Ferri. Le sentiment religieux chez les homicides. — Ce passage détaché du livre sur l’homicide, qui va paraître, nous donne quelques détails curieux sur les croyances religieuses des assassins. Il paraît qu’un grand nombre d’entre eux, selon la remarque déjà ancienne de Lombroso (Uomo delinquente, p. 440 et sqq.) ont des sentiments religieux assez développés ; ce qu’attestent leurs tatouages, dans lesquels les symboles religieux sont très fréquents ; leur argot, qui appelle Dieu, « le premier-né », l’âme « la perpétuelle » ; l’Église « le salut », etc. ; leurs idées superstitieuses qui leur font croire qu’ils se lavent du crime en trempant le doigt dans le sang, et en le suçant, ou en portant pendant une année la même chemise ; leurs rosaires, leurs amulettes, et leurs images sacrées qu’ils adorent avec ferveur ; leurs habitudes de pratiquer, de fréquenter les églises, de communier souvent, de faire maigre le vendredi, leurs prières à Dieu et aux madones pour demander le secours divin dans la perpétration de leurs crimes, et enfin leur conviction que la confession les absout de toute responsabilité.
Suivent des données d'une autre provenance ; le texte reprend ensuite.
(** * Universal PDF extractor: the schema-driven, page-wise pipeline

    A shallow embedding of [universal_extractor_backend.py]:
    [build_pydantic_model], [extract_text_from_pdf], [run_llm_extraction]
    and [process_extraction], followed by the properties of the pipeline. *)

From Stdlib Require Import ZArith List String Ascii Lia.
From stdpp Require Import base option list gmap strings pretty.

Set Warnings "-register-all".

Local Open Scope Z_scope.

(** ** Python values

    The values that travel through the backend: field descriptors are
    [Dict[str, Any]], extracted records and the result envelope are
    dictionaries handed to [json.dumps].  A dictionary that is serialised
    keeps its insertion order, so it is an association list.  A [string]
    stands for a Python [str] whose code points are below 256, one
    character per code point.  Floating-point values are not part of the
    embedding. *)

Inductive PyVal : Type :=
| PyNone
| PyBool (b : bool)
| PyInt (z : Z)
| PyStr (s : string)
| PyList (l : list PyVal)
| PyDict (d : list (string * PyVal)).

(** [bool(v)], the truth value used by [if v] and [x if v else y]. *)
Definition py_truthy (v : PyVal) : bool :=
  match v with
  | PyNone => false
  | PyBool b => b
  | PyInt z => negb (z =? 0)
  | PyStr s => negb (String.eqb s EmptyString)
  | PyList l => match l with [] => false | _ :: _ => true end
  | PyDict d => match d with [] => false | _ :: _ => true end
  end.

(** Lists and dictionaries have no hash; every other value has one. *)
Definition py_hashable (v : PyVal) : bool :=
  match v with
  | PyList _ | PyDict _ => false
  | _ => true
  end.

(** [a == b] on hashable values, as a dictionary compares its keys:
    [True == 1] and [False == 0]. *)
Definition py_key_eqb (a b : PyVal) : bool :=
  match a, b with
  | PyNone, PyNone => true
  | PyBool x, PyBool y => Bool.eqb x y
  | PyBool x, PyInt y => (if x then 1 else 0) =? y
  | PyInt x, PyBool y => x =? (if y then 1 else 0)
  | PyInt x, PyInt y => x =? y
  | PyStr x, PyStr y => String.eqb x y
  | _, _ => false
  end.

(** [d.get(key)] and [d[key]] on an insertion-ordered dictionary with
    string keys. *)
Fixpoint dict_get (key : string) (d : list (string * PyVal)) : option PyVal :=
  match d with
  | [] => None
  | (k, v) :: d' => if String.eqb k key then Some v else dict_get key d'
  end.

(** ** Exceptions

    Every exception here is an instance of Python's [Exception]; [exc_str]
    is what [str(e)] returns. *)

Inductive ExcClass : Type :=
| KeyError
| TypeError
| ValueError
| IndexError
| FileNotFoundError
| PdfReadError
| LibraryError.

Record PyExc : Type := mkExc { exc_class : ExcClass; exc_str : string }.

Abbreviation Res A := (PyExc + A)%type.

Definition ok {A} (a : A) : Res A := inr a.
Definition raise {A} (c : ExcClass) (msg : string) : Res A := inl (mkExc c msg).

Definition res_bind {A B} (r : Res A) (k : A -> Res B) : Res B :=
  match r with
  | inl e => inl e
  | inr a => k a
  end.

Notation "x <-? r ; k" := (res_bind r (fun x => k))
  (at level 100, r at next level, k at level 200, right associativity,
   format "'[v' x  <-?  r ; '/' k ']'").

(** [str(KeyError(key))] is the [repr] of the key. *)
Definition key_error {A} (key : string) : Res A :=
  raise KeyError ("'" +:+ key +:+ "'").

(** ** 1. build_pydantic_model *)

Inductive DType : Type := TStr | TInt | TFloat | TBool.

Definition type_map : gmap string DType :=
  <["str" := TStr]> (<["int" := TInt]> (<["float" := TFloat]> (<["bool" := TBool]> ∅))).
(** The container of [a; b] reports 320 by 480 once more. *)
Lemma onLayoutContainer_same_size_mountedAB :
  (_layoutWidth world_mountedAB.1 == 320 - padding propsAB)%Q
  /\ (_layoutHeight world_mountedAB.1 == 480)%Q
  /\ _onLayoutContainer propsAB 320 480 world_mountedAB = Ok (tt, world_mountedAB).
Proof.
  assert (Hw : (_layoutWidth world_mountedAB.1 == 320 - padding propsAB)%Q) by reflexivity.
  assert (Hh : (_layoutHeight world_mountedAB.1 == 480)%Q) by reflexivity.
  split; [exact Hw|]. split; [exact Hh|].
  exact (onLayoutContainer_same_size propsAB world_mountedAB.1 world_mountedAB.2
           320%Q 480%Q eq_refl Hw Hh).
Defined.

Lemma content_width_ok_entry_frame : entry_frame content_width_ok.
Proof. constructor; frame. Qed.

Lemma content_width_ok_cell_ops : cell_ops content_width_ok.
Proof. apply cell_ops_stable; frame. Qed.

Lemma onLayoutContainer_content_width props wd h :
  preserves content_width_ok (_onLayoutContainer props wd h).
Proof.
  unfold _onLayoutContainer. apply hoare_this_eq. intros st evs b w' HP H.
  destruct (_isMounted st); cbn [negb] in H; [|by apply mret_Ok in H as [= _ ->]].
  cbn zeta in H. apply bind_Ok in H as ([] & w1 & Hwidth & H).
  assert (H1 : content_width_ok w1.1).
  { destruct (Qeq_bool _ (_layoutWidth st)) eqn:Hsame; cbn [negb when] in Hwidth.
    - by apply mret_Ok in Hwidth as [= ->].
    - rewrite (bind_Ok_l _ _ _ _ _ (log_eq props _ _)) in Hwidth.
      rewrite modify_bind in Hwidth. cbn [fst snd] in Hwidth.
      unfold _resizeAllItems in Hwidth.
      rewrite (bind_Ok_l this _ _ _ _ eq_refl) in Hwidth. cbn [fst] in Hwidth.
      set (lw := (if negb (Qeq_bool (padding props) 0) then wd - padding props else wd)%Q)
        in *.
      change (_layoutWidth (set_layoutWidth lw st)) with lw in Hwidth.
      change (_contentWidth (set_layoutWidth lw st)) with (_contentWidth st) in Hwidth.
      destruct (Qlt_bool 0 lw) eqn:Hpos; cbn [andb when] in Hwidth.
      + destruct (Qeq_bool lw (_contentWidth st)) eqn:Hcw; cbn [negb when] in Hwidth.
        * apply mret_Ok in Hwidth as [= ->]. intros _. cbn.
          apply Qeq_bool_iff in Hcw. by symmetry.
        * rewrite modify_bind in Hwidth. apply emit_Ok in Hwidth as [= ->].
          intros _. cbn. reflexivity.
      + apply mret_Ok in Hwidth as [= ->]. intros Hlt. cbn in Hlt.
        apply Qlt_bool_iff in Hlt. congruence. }
  revert H H1.
  lazymatch goal with
  | |- ?m _ = Ok _ -> _ -> _ =>
      enough (Hp : preserves content_width_ok m) by exact (Hp _ _ _)
  end.
  assert (stable set_layoutHeight content_width_ok) by frame.
  pres.
  - apply calcNewRenderedItemState_kept;
      [apply content_width_ok_entry_frame|apply content_width_ok_cell_ops].
  - apply renderIfDirty_preserves.
  - apply reconcileCorrections_kept;
      [apply content_width_ok_entry_frame|apply content_width_ok_cell_ops].
Qed.

(** X11. In every state a component reaches, whenever the container has a
    positive layout width (the reported width less the padding), that is
    the width the cells are rendered with ([_contentWidth]). *)
Theorem content_width_follows_layout props w :
  reachable props w -> content_width_ok w.1.
Proof.
  apply (reachable_kept_but_layout content_width_ok content_width_ok_entry_frame
           content_width_ok_cell_ops).
  - intros props0 k w0 H.
    assert (Hp : preserves content_width_ok (constructor props0)).
    { apply constructor_kept;
        [apply content_width_ok_entry_frame|apply content_width_ok_cell_ops|frame..]. }
    apply (Hp _ _ _ H). intros Hlt. cbn in Hlt. by vm_compute in Hlt.
  - apply onLayoutContainer_content_width.
Qed.

(** The list [a; b] laid out at 320 by 480. *)
Lemma content_width_follows_layout_mountedAB :
  reachable propsAB world_mountedAB
  /\ (0 < _layoutWidth world_mountedAB.1)%Q
  /\ (_contentWidth world_mountedAB.1 == 320)%Q.
Proof.
  assert (H : reachable propsAB world_mountedAB).
  { apply (mountAndFill_reachable web false propsAB 320 480). vm_compute. reflexivity. }
  assert (Hpos : (0 < _layoutWidth world_mountedAB.1)%Q) by reflexivity.
  split; [exact H|]. split; [exact Hpos|].
  exact (content_width_follows_layout propsAB world_mountedAB H Hpos).
Defined.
En somme, très peu d’homicides sont des athées, comme Lacenaire, Lemaire, Mandrin, Lapomeraie. Parmi tous ceux qu’il a examinés, Ferri n’en a trouvé qu’un seul qui ne crût pas en Dieu, et un seul qui fût indifférent à ce sujet. Tous les autres croyaient en Dieu, et la plupart croyaient aussi à l’Église.

Barzilai, Lombroso et Bianchi. Misdea. — L’importance de cette affaire au point de vue médico-légal nous détermine à en donner un compte rendu développé. Salvatore Misdea est le nom d’un soldat qui a tué ses compagnons par une férocité innée, et par haine de tous les Italiens qui ne sont pas Calabrais. La science a été appelée à porter son jugement sur des faits qui sont heureusement rares dans l’histoire de l’humanité. Le 13 avril 1884, dans la soirée, quelques soldats se disputaient dans la caserne. Le caporal Romoroni leur donna l’ordre de se taire, et engagea le caporal Trovato à se retirer dans sa chambre. À ce moment entrait Misdea qui, se tournant vers Romoroni, lui dit : C’est parce que Trovato est Calabrais que vous l’envoyez dehors, » et il le prit par sa tunique. Le soldat Codara voulut s’interposer, il fut repoussé par Misdea qui lui dit : « Ne m’ennuie pas, parce que ce soir il me passe des frissons par la tête, et je suis bon pour répondre à qui voudra se mesurer avec moi, l’un après l’autre. » On retint le bras de Misdea qui, furieux, ajouta ces mots : « Codara, cette nuit, je te couperai la tête. » Cependant le calme se rétablit, et Codara s’éloigne et va s’asseoir sur le lit d’un de ses camarades, où il se met à causer avec d’autres soldats qui se trouvaient là. Tout à coup une détonation retentit, et le soldat Zanoletti tombe à terre en gêmissant. C’est Misdea qui vient de saisir un fusil et qui a fait feu. Les coups de fusil recommencent ; deux autres soldats sont grièvement blessés. Les vitres de la salle tombent en éclats ; les lampes s’éteignent. Au milieu de l’obscurité, les soldats essayent de se sauver, en courant à quatre pattes sous les lits de la chambrée.